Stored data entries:
◆ ◆ ◆ ◆ ◆ ◆ ◆

(** Evidence and dependencies are deduplicated without loss: the report's
    evidence has pairwise distinct identities, comes from the messages, and has a
    representative of the identity of every evidence of every message; likewise
    for the dependencies. *)
Theorem consolidate_evidence messages options :
  let r := consolidate messages options in
  let identity := identity (evidence_key options) in
  NoDup (map identity (r_evidence r))
  ∧ (∀ e, e ∈ r_evidence r → ∃ m, m ∈ messages ∧ e ∈ evidence m)
  ∧ (∀ m e, m ∈ messages → e ∈ evidence m → ∃ e', e' ∈ r_evidence r ∧ identity e' = identity e)
  ∧ NoDup (r_dependencies r)
  ∧ (∀ d, d ∈ r_dependencies r ↔ ∃ m, m ∈ messages ∧ d ∈ dependencies m).
Proof.
  cbv zeta. unfold consolidate. destruct (if merge_same_statement options then _ else _) as [fs ds].
  cbn [r_evidence r_dependencies]. set (a := List.fold_left _ _ _).
  pose proof (part_all evidence_part _ evidence options messages (evidence_message options)) as He.
  pose proof (part_all dependency_part _ dependencies options messages (dependency_message options)) as Hd.
  fold a in He, Hd. change (evidence_part empty_acc) with (@nil EvidenceRef, ∅ : gset EvidenceIdentity) in He.
  change (dependency_part empty_acc) with (@nil str, ∅ : gset str) in Hd.
  pose proof (dedup_fold (identity (evidence_key options)) (concat (map evidence messages))) as De.
  pose proof (dedup_fold id (concat (map dependencies messages))) as Dd. cbv zeta in De, Dd.
  rewrite <-He in De. rewrite <-Hd in Dd. destruct De as (E1 & E2 & E3 & _), Dd as (D1 & D2 & D3 & _).
  cbn [evidence_part dependency_part fst snd] in *. rewrite map_id in D1, D3.
  split_and!; try done.
  - intros e Hin. by apply elem_concat, E2.
  - intros m e Hm Hin. assert (e ∈ concat (map evidence messages)) as Hc by (apply elem_concat; eauto).
    apply E3, list_elem_of_fmap in Hc as (e' & ? & ?). eauto.
  - intros d. rewrite <-elem_concat. split; [apply D2|apply D3].
Qed.

(** ** Uncertainties *)

Definition uncertain (m : AgentCommMessage) (f : Finding) : bool :=
  is_uncertain f (finding_verification_status m f).

Definition message_uncertainties (m : AgentCommMessage) : list str :=
  map (uncertainty m) (List.filter (uncertain m) (findings m)).

Lemma uncertainties_message options a im :
  a_uncertainties (add_message options a im) = a_uncertainties a ++ message_uncertainties im.2.
Proof.
  destruct im as [i m]. unfold add_message, message_uncertainties. cbn [snd].
  assert (∀ fs a', a_uncertainties (List.fold_left (add_finding (merge_same_statement options) m
                     (message_label m i)) fs a')
                   = a_uncertainties a' ++ map (uncertainty m) (List.filter (uncertain m) fs)) as H.
  { intros fs. induction fs as [|f fs IH]; intros a'; simpl; [by rewrite app_nil_r|]. rewrite IH.
    assert (a_uncertainties (add_finding (merge_same_statement options) m (message_label m i) a' f)
            = if uncertain m f then a_uncertainties a' ++ [uncertainty m f] else a_uncertainties a') as ->.
    { unfold add_finding, uncertain. cbn [occurrence_of o_status].
      destruct (merge_same_statement options); cbn [negb]; [|done].
      by destruct (group_occurrence _ _ _ _). }
    destruct (uncertain m f); [by rewrite <-app_assoc|done]. }
  rewrite H. f_equal.
  rewrite (fold_keep add_dependency) by (intros; by apply (add_dependency_keep a_uncertainties)).
  by rewrite (fold_keep (add_evidence_item _)) by (intros; by apply (add_evidence_keep a_uncertainties)).
Qed.

(** Merging hides no uncertainty: whatever the options, the report lists one
    line for every finding occurrence that is below one half in confidence or
    whose verification is unknown, in input order. *)
Theorem consolidate_uncertainties messages options :
  r_uncertainties (consolidate messages options) = concat (map message_uncertainties messages).
Proof.
  unfold consolidate. destruct (if merge_same_statement options then _ else _) as [fs ds].
  cbn [r_uncertainties].
  assert (∀ l a, a_uncertainties (List.fold_left (add_message options) l a)
                 = a_uncertainties a ++ concat (map (λ im, message_uncertainties im.2) l)) as H.
  { intros l. induction l as [|im l IH]; intros a; simpl; [by rewrite app_nil_r|].
    by rewrite IH, uncertainties_message, <-app_assoc. }
  rewrite H. cbn [a_uncertainties empty_acc app].
  by rewrite <-(map_map snd message_uncertainties), enumerate_snd.
Qed.

(** ** Concrete batches *)

Definition batch_message (id : str) (es : list EvidenceRef) (refs : list str) (stmt : str) : AgentCommMessage :=
  mkMessage (Some id) (lit "t") None None None None KIND_RESULT STATUS_DONE
    [mkFinding (lit "F1") stmt None refs] es [] None [] [] None AGENT_COMM_PROTOCOL None None.

Definition digest_evidence (id dg : str) : EvidenceRef :=
  mkEvidence id (lit "src") (lit "a.rs") None (Some dg) None None.

Definition default_options : ConsolidationOptions := mkOptions true LocatorAndDigest.

(** The same statement, up to case and spaces, with two digests of one file. *)
Definition conflicting_batch : list AgentCommMessage :=
  [batch_message (lit "m1") [digest_evidence (lit "E1") (lit "d1")] [lit "E1"] (lit "The  Lock leaks");
   batch_message (lit "m2") [digest_evidence (lit "E1") (lit "d2")] [lit "E1"] (lit "the lock leaks ")].

Lemma consolidate_keeps_findings_witness :
  ∃ c, c ∈ r_conflicts (consolidate conflicting_batch default_options)
       ∧ topic c = lit "the lock leaks"
       ∧ mkPosition (lit "the lock leaks ") (lit "m2") [lit "E1"] ∈ positions c.
Proof.
  destruct (consolidate_keeps_findings conflicting_batch default_options 1
     (batch_message (lit "m2") [digest_evidence (lit "E1") (lit "d2")] [lit "E1"] (lit "the lock leaks "))
     (mkFinding (lit "F1") (lit "the lock leaks ") None [lit "E1"])) as [(cf & Hcf & _)|H].
  - reflexivity.
  - left.
  - exfalso. vm_compute in Hcf. by apply elem_of_nil in Hcf.
  - exact H.
Defined.

Lemma consolidate_conflicts_witness :
  ∃ c, c ∈ r_conflicts (consolidate conflicting_batch default_options) ∧ topic c = lit "the lock leaks".
Proof.
  apply (consolidate_conflicts conflicting_batch default_options (lit "the lock leaks") eq_refl).
  - apply Forall_forall. intros o Ho e1 e2 H1 H2 _. vm_compute in Ho.
    repeat (apply elem_of_cons in Ho as [->|Ho];
      [simpl in H1, H2; apply list_elem_of_singleton in H1, H2; by subst|]).
    by apply elem_of_nil in Ho.
  - eexists _, _. split; [left|]. split; [right; left|]. right.
    eexists _, _. split; [left|]. split; [left|]. split; [done|]. intros [H _]. discriminate H.
Defined.

(** The first finding cites one file with two digests, the second one of them. *)
Definition masked_batch : list AgentCommMessage :=
  [batch_message (lit "m1")
     [digest_evidence (lit "E1") (lit "d1"); digest_evidence (lit "E2") (lit "d2")]
     [lit "E1"; lit "E2"] (lit "x");
   batch_message (lit "m2") [digest_evidence (lit "E1") (lit "d1")] [lit "E1"] (lit "x")].

(** A masked disagreement: the accumulated union keeps only the first facts
    of an evidence, so when one finding cites a file with two digests, a later
    finding that disagrees with the second digest is merged without a conflict,
    although their evidence sets disagree. *)
Theorem consolidate_masks_disagreement :
  r_conflicts (consolidate masked_batch default_options) = []
  ∧ ∃ o1 o2, o1 ∈ all_occurrences masked_batch ∧ o2 ∈ all_occurrences masked_batch
             ∧ normalized_of o1 = normalized_of o2 ∧ disagree o1 o2.
Proof.
  split; [vm_compute; reflexivity|].
  eexists _, _. split; [left|]. split; [right; left|]. split; [done|]. right.
  eexists _, _. split; [right; left|]. split; [left|]. split; [done|]. intros [H _]. discriminate H.
Qed.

◆ ◆ ◆ ◆ ◆ ◆ ◆

**Exercise directions**
Exactly as written, reproduce the lines of the data above from the first line through the line where "split_and!; try done." appears.

**Result**
(** Evidence and dependencies are deduplicated without loss: the report's
    evidence has pairwise distinct identities, comes from the messages, and has a
    representative of the identity of every evidence of every message; likewise
    for the dependencies. *)
Theorem consolidate_evidence messages options :
  let r := consolidate messages options in
  let identity := identity (evidence_key options) in
  NoDup (map identity (r_evidence r))
  ∧ (∀ e, e ∈ r_evidence r → ∃ m, m ∈ messages ∧ e ∈ evidence m)
  ∧ (∀ m e, m ∈ messages → e ∈ evidence m → ∃ e', e' ∈ r_evidence r ∧ identity e' = identity e)
  ∧ NoDup (r_dependencies r)
  ∧ (∀ d, d ∈ r_dependencies r ↔ ∃ m, m ∈ messages ∧ d ∈ dependencies m).
Proof.
  cbv zeta. unfold consolidate. destruct (if merge_same_statement options then _ else _) as [fs ds].
  cbn [r_evidence r_dependencies]. set (a := List.fold_left _ _ _).
  pose proof (part_all evidence_part _ evidence options messages (evidence_message options)) as He.
  pose proof (part_all dependency_part _ dependencies options messages (dependency_message options)) as Hd.
  fold a in He, Hd. change (evidence_part empty_acc) with (@nil EvidenceRef, ∅ : gset EvidenceIdentity) in He.
  change (dependency_part empty_acc) with (@nil str, ∅ : gset str) in Hd.
  pose proof (dedup_fold (identity (evidence_key options)) (concat (map evidence messages))) as De.
  pose proof (dedup_fold id (concat (map dependencies messages))) as Dd. cbv zeta in De, Dd.
  rewrite <-He in De. rewrite <-Hd in Dd. destruct De as (E1 & E2 & E3 & _), Dd as (D1 & D2 & D3 & _).
  cbn [evidence_part dependency_part fst snd] in *. rewrite map_id in D1, D3.
  split_and!; try done.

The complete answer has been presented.